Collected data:
(* ===== verification/GroupWitness.v ===== *)
(** Instances of the theorems about task groups, on a hierarchy of four groups:
    the root 0 with the children 2 and 1, and 3 below 1. *)

From S2P Require Import Prelude KList Sched Forest Cpuacct Demo Ras RasSpec Rt RtSpec LoadAvg LoadSpec Core CoreSpec WakeSpec PolicySpec CoreWitness TaskGroup TaskGroupSpec.
Import Demo RingLists CoreDemo.

Module GroupDemo.

(** Thread 5 is the only real-time one; cgroup [n] is group [n]. *)
#[export] Instance tg_env : TgEnv := {|
  all_threads := fun _ => [4; 5]%nat;
  cgroup_tg := fun c _ => c;
  cgroup_parent := fun c _ => match c with O => None | _ => Some O end;
  task_css_tg := fun _ _ => 1%nat;
  autogroup_task_group := fun _ tg _ => tg;
  alloc_fair_sched_group := fun _ _ e => (true, None, e);
  unregister_fair_sched_group := fun _ e => e;
  free_fair_sched_group := fun _ e => e;
  autogroup_free := fun _ e => e;
  sched_group_set_shares := fun _ _ e => (0, e);
  tg_shares := fun _ _ => 1024 |}.

Definition second := 1000000000.
Definition group (runtime_ms : Z) (parent : option nat) (children : list nat) : task_group :=
  mkTg None None (mkRtB second (runtime_ms * 1000000) false) parent children.
Definition groups4 (g : nat) : task_group :=
  match g with
  | 0%nat => group 950 None [2; 1]%nat
  | 1%nat => group 400 (Some 0%nat) [3]%nat
  | 2%nat => group 300 (Some 0%nat) []
  | 3%nat => group 100 (Some 1%nat) []
  | _ => group 0 None []
  end.
Definition forest4 : forest := FCons 2 FNil (FCons 1 (FCons 3 FNil FNil) FNil).

Definition machine : kst :=
  (set_task 5 (task0 <| t_prio := 50 |> <| t_policy := SCHED_FIFO |> <| sched_task_group := 2%nat |>) idle_state)
    <| tgs := groups4 |>.

Ltac solve_nodup := repeat (constructor; [set_solver|]); constructor.

Lemma machine_groups : groups machine forest4.
Proof. split; [reflexivity|vm_compute; repeat split|cbn [ids forest4 app]; solve_nodup]. Qed.

Ltac group_check := split; [split; [reflexivity|right; vm_compute; repeat split; congruence]|vm_compute; congruence|vm_compute; congruence].

Lemma machine_ok : rt_ok machine forest4.
Proof. unfold rt_ok. cbn [ids forest4 app]. repeat (constructor; [group_check|]). constructor. Qed.

(** The machine with its list of groups, where group 7 is created. *)
Definition registry : gst := mkGst _ machine [0; 1; 2; 3]%nat [] [].
Definition all_ok : bool * bool * bool * bool := (true, true, true, true).

Lemma new_ok tg : Some 7%nat = Some tg -> tg ∉ root_task_group :: ids forest4.
Proof. intros [= <-]. cbn. set_solver. Qed.

(** The groups in the order in which the walk enters and leaves them. *)
Definition note (e : bool) (g : nat) (l : list (bool * nat)) : Z * list (bool * nat) := (0, l ++ [(e, g)]).
End GroupDemo.
Import GroupDemo.

Lemma walk_tg_tree_visits_witness :
  walk_tg_tree_from groups4 (note true) (note false) 0 11 [] =
  Some (0, [(true, 0); (true, 2); (false, 2); (true, 1); (true, 3); (false, 3); (false, 1); (false, 0)]%nat).
Proof.
  rewrite (walk_tg_tree_visits groups4 (note true) (note false) 0 forest4 11 []);
    [reflexivity|exact machine_groups|simpl; lia].
Defined.

Lemma tg_set_rt_bandwidth_spec_witness :
  exists s', tg_set_rt_bandwidth 11 3 second 350000000 machine = Some (0, s') /\ rt_ok s' forest4.
Proof.
  destruct (tg_set_rt_bandwidth_spec 11 3 second 350000000 machine forest4) as (err & s' & E & _ & _ & _ & H);
    [exact machine_groups|simpl; lia|exact machine_ok|set_solver|split; [reflexivity|right; split; [discriminate|reflexivity]]|].
  assert (fst <$> tg_set_rt_bandwidth 11 3 second 350000000 machine = Some 0) as E0 by (vm_compute; reflexivity).
  rewrite E in E0. injection E0 as ->. exists s'. split; [exact E|]. apply H. reflexivity.
Defined.

Lemma rt_files_safe_witness :
  exists err s', cpu_rt_runtime_write 11 2 (2 ^ 33 + 650001) machine = Some (err, s') /\ rt_ok s' forest4.
Proof.
  destruct (rt_files_safe 11 2 (2 ^ 33 + 650001) machine forest4) as [(err & s' & E & _ & H & _) _];
    [exact machine_groups|simpl; lia|exact machine_ok|set_solver|]. exists err, s'. split; [exact E|exact H].
Defined.

(** Group 2 asks for 600 of 1000 ms, which is refused, then for 500, and group 3
    doubles its share. *)
Lemma rt_hierarchy_bounded_witness :
  exists s', rt_writes 11 [WriteRuntime 2 600000; WriteRuntime 2 500000; WritePeriod 3 500000] machine = Some s' /\
    zsum (ratio s' <$> [2; 3]%nat) <= ratio s' root_task_group <= global_ratio s'.
Proof.
  apply (rt_hierarchy_bounded 11 _ machine forest4 [2; 3]%nat); [exact machine_groups|simpl; lia|exact machine_ok| |].
  - repeat (constructor; [set_solver|]). constructor.
  - apply dg_take, (dg_below 1 _ _ [3]%nat []); [apply dg_take, dg_nil|apply dg_nil].
Defined.

Lemma rt_zero_runtime_accepted_witness :
  exists s', sched_group_set_rt_runtime 11 2 0 machine = Some (0, s') /\ runtime_of s' 2 = 0 /\ rt_task s' 5 = true.
Proof.
  destruct (rt_zero_runtime_accepted 11 2 5 machine forest4) as (s' & E & H & _ & Hr);
    [exact machine_groups|simpl; lia|exact machine_ok|set_solver|reflexivity|constructor|discriminate
    |set_solver|reflexivity|reflexivity|]. exists s'. split; [exact E|]. split; [exact H|exact Hr].
Defined.

Lemma sched_create_group_spec_witness :
  match sched_create_group (Some 7%nat) all_ok 2 registry with
  | (inr tg, s') => rt_ok (gk s') (insert_below 2 7 forest4) /\ task_groups s' = [7; 0; 1; 2; 3]%nat
  | (inl _, _) => False
  end.
Proof.
  pose proof (sched_create_group_spec (Some 7%nat) all_ok 2 registry forest4 machine_groups machine_ok eq_refl
    ltac:(set_solver) new_ok) as H.
  assert (fst (sched_create_group (Some 7%nat) all_ok 2 registry) = inr 7%nat) as E by (vm_compute; reflexivity).
  destruct (sched_create_group (Some 7%nat) all_ok 2 registry) as [[err|tg] s']; [discriminate E|].
  injection E as ->. destruct H as (_ & _ & _ & H & _ & Hl). split; [exact H|exact Hl].
Defined.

Problem description:
Every entry must appear again in the answer, exactly as written.

Task answer:
(* ===== verification/GroupWitness.v ===== *)
(** Instances of the theorems about task groups, on a hierarchy of four groups:
    the root 0 with the children 2 and 1, and 3 below 1. *)

From S2P Require Import Prelude KList Sched Forest Cpuacct Demo Ras RasSpec Rt RtSpec LoadAvg LoadSpec Core CoreSpec WakeSpec PolicySpec CoreWitness TaskGroup TaskGroupSpec.
Import Demo RingLists CoreDemo.

Module GroupDemo.

(** Thread 5 is the only real-time one; cgroup [n] is group [n]. *)
#[export] Instance tg_env : TgEnv := {|
  all_threads := fun _ => [4; 5]%nat;
  cgroup_tg := fun c _ => c;
  cgroup_parent := fun c _ => match c with O => None | _ => Some O end;
  task_css_tg := fun _ _ => 1%nat;
  autogroup_task_group := fun _ tg _ => tg;
  alloc_fair_sched_group := fun _ _ e => (true, None, e);
  unregister_fair_sched_group := fun _ e => e;
  free_fair_sched_group := fun _ e => e;
  autogroup_free := fun _ e => e;
  sched_group_set_shares := fun _ _ e => (0, e);
  tg_shares := fun _ _ => 1024 |}.

Definition second := 1000000000.
Definition group (runtime_ms : Z) (parent : option nat) (children : list nat) : task_group :=
  mkTg None None (mkRtB second (runtime_ms * 1000000) false) parent children.
Definition groups4 (g : nat) : task_group :=
  match g with
  | 0%nat => group 950 None [2; 1]%nat
  | 1%nat => group 400 (Some 0%nat) [3]%nat
  | 2%nat => group 300 (Some 0%nat) []
  | 3%nat => group 100 (Some 1%nat) []
  | _ => group 0 None []
  end.
Definition forest4 : forest := FCons 2 FNil (FCons 1 (FCons 3 FNil FNil) FNil).

Definition machine : kst :=
  (set_task 5 (task0 <| t_prio := 50 |> <| t_policy := SCHED_FIFO |> <| sched_task_group := 2%nat |>) idle_state)
    <| tgs := groups4 |>.

Ltac solve_nodup := repeat (constructor; [set_solver|]); constructor.

Lemma machine_groups : groups machine forest4.
Proof. split; [reflexivity|vm_compute; repeat split|cbn [ids forest4 app]; solve_nodup]. Qed.

Ltac group_check := split; [split; [reflexivity|right; vm_compute; repeat split; congruence]|vm_compute; congruence|vm_compute; congruence].

Lemma machine_ok : rt_ok machine forest4.
Proof. unfold rt_ok. cbn [ids forest4 app]. repeat (constructor; [group_check|]). constructor. Qed.

(** The machine with its list of groups, where group 7 is created. *)
Definition registry : gst := mkGst _ machine [0; 1; 2; 3]%nat [] [].
Definition all_ok : bool * bool * bool * bool := (true, true, true, true).

Lemma new_ok tg : Some 7%nat = Some tg -> tg ∉ root_task_group :: ids forest4.
Proof. intros [= <-]. cbn. set_solver. Qed.

(** The groups in the order in which the walk enters and leaves them. *)
Definition note (e : bool) (g : nat) (l : list (bool * nat)) : Z * list (bool * nat) := (0, l ++ [(e, g)]).
End GroupDemo.
Import GroupDemo.

Lemma walk_tg_tree_visits_witness :
  walk_tg_tree_from groups4 (note true) (note false) 0 11 [] =
  Some (0, [(true, 0); (true, 2); (false, 2); (true, 1); (true, 3); (false, 3); (false, 1); (false, 0)]%nat).
Proof.
  rewrite (walk_tg_tree_visits groups4 (note true) (note false) 0 forest4 11 []);
    [reflexivity|exact machine_groups|simpl; lia].
Defined.

Lemma tg_set_rt_bandwidth_spec_witness :
  exists s', tg_set_rt_bandwidth 11 3 second 350000000 machine = Some (0, s') /\ rt_ok s' forest4.
Proof.
  destruct (tg_set_rt_bandwidth_spec 11 3 second 350000000 machine forest4) as (err & s' & E & _ & _ & _ & H);
    [exact machine_groups|simpl; lia|exact machine_ok|set_solver|split; [reflexivity|right; split; [discriminate|reflexivity]]|].
  assert (fst <$> tg_set_rt_bandwidth 11 3 second 350000000 machine = Some 0) as E0 by (vm_compute; reflexivity).
  rewrite E in E0. injection E0 as ->. exists s'. split; [exact E|]. apply H. reflexivity.
Defined.

Lemma rt_files_safe_witness :
  exists err s', cpu_rt_runtime_write 11 2 (2 ^ 33 + 650001) machine = Some (err, s') /\ rt_ok s' forest4.
Proof.
  destruct (rt_files_safe 11 2 (2 ^ 33 + 650001) machine forest4) as [(err & s' & E & _ & H & _) _];
    [exact machine_groups|simpl; lia|exact machine_ok|set_solver|]. exists err, s'. split; [exact E|exact H].
Defined.

(** Group 2 asks for 600 of 1000 ms, which is refused, then for 500, and group 3
    doubles its share. *)
Lemma rt_hierarchy_bounded_witness :
  exists s', rt_writes 11 [WriteRuntime 2 600000; WriteRuntime 2 500000; WritePeriod 3 500000] machine = Some s' /\
    zsum (ratio s' <$> [2; 3]%nat) <= ratio s' root_task_group <= global_ratio s'.
Proof.
  apply (rt_hierarchy_bounded 11 _ machine forest4 [2; 3]%nat); [exact machine_groups|simpl; lia|exact machine_ok| |].
  - repeat (constructor; [set_solver|]). constructor.
  - apply dg_take, (dg_below 1 _ _ [3]%nat []); [apply dg_take, dg_nil|apply dg_nil].
Defined.

Lemma rt_zero_runtime_accepted_witness :
  exists s', sched_group_set_rt_runtime 11 2 0 machine = Some (0, s') /\ runtime_of s' 2 = 0 /\ rt_task s' 5 = true.
Proof.
  destruct (rt_zero_runtime_accepted 11 2 5 machine forest4) as (s' & E & H & _ & Hr);
    [exact machine_groups|simpl; lia|exact machine_ok|set_solver|reflexivity|constructor|discriminate
    |set_solver|reflexivity|reflexivity|]. exists s'. split; [exact E|]. split; [exact H|exact Hr].
Defined.

Lemma sched_create_group_spec_witness :
  match sched_create_group (Some 7%nat) all_ok 2 registry with
  | (inr tg, s') => rt_ok (gk s') (insert_below 2 7 forest4) /\ task_groups s' = [7; 0; 1; 2; 3]%nat
  | (inl _, _) => False
  end.
Proof.
  pose proof (sched_create_group_spec (Some 7%nat) all_ok 2 registry forest4 machine_groups machine_ok eq_refl
    ltac:(set_solver) new_ok) as H.
  assert (fst (sched_create_group (Some 7%nat) all_ok 2 registry) = inr 7%nat) as E by (vm_compute; reflexivity).
  destruct (sched_create_group (Some 7%nat) all_ok 2 registry) as [[err|tg] s']; [discriminate E|].
  injection E as ->. destruct H as (_ & _ & _ & H & _ & Hl). split; [exact H|exact Hl].
Defined.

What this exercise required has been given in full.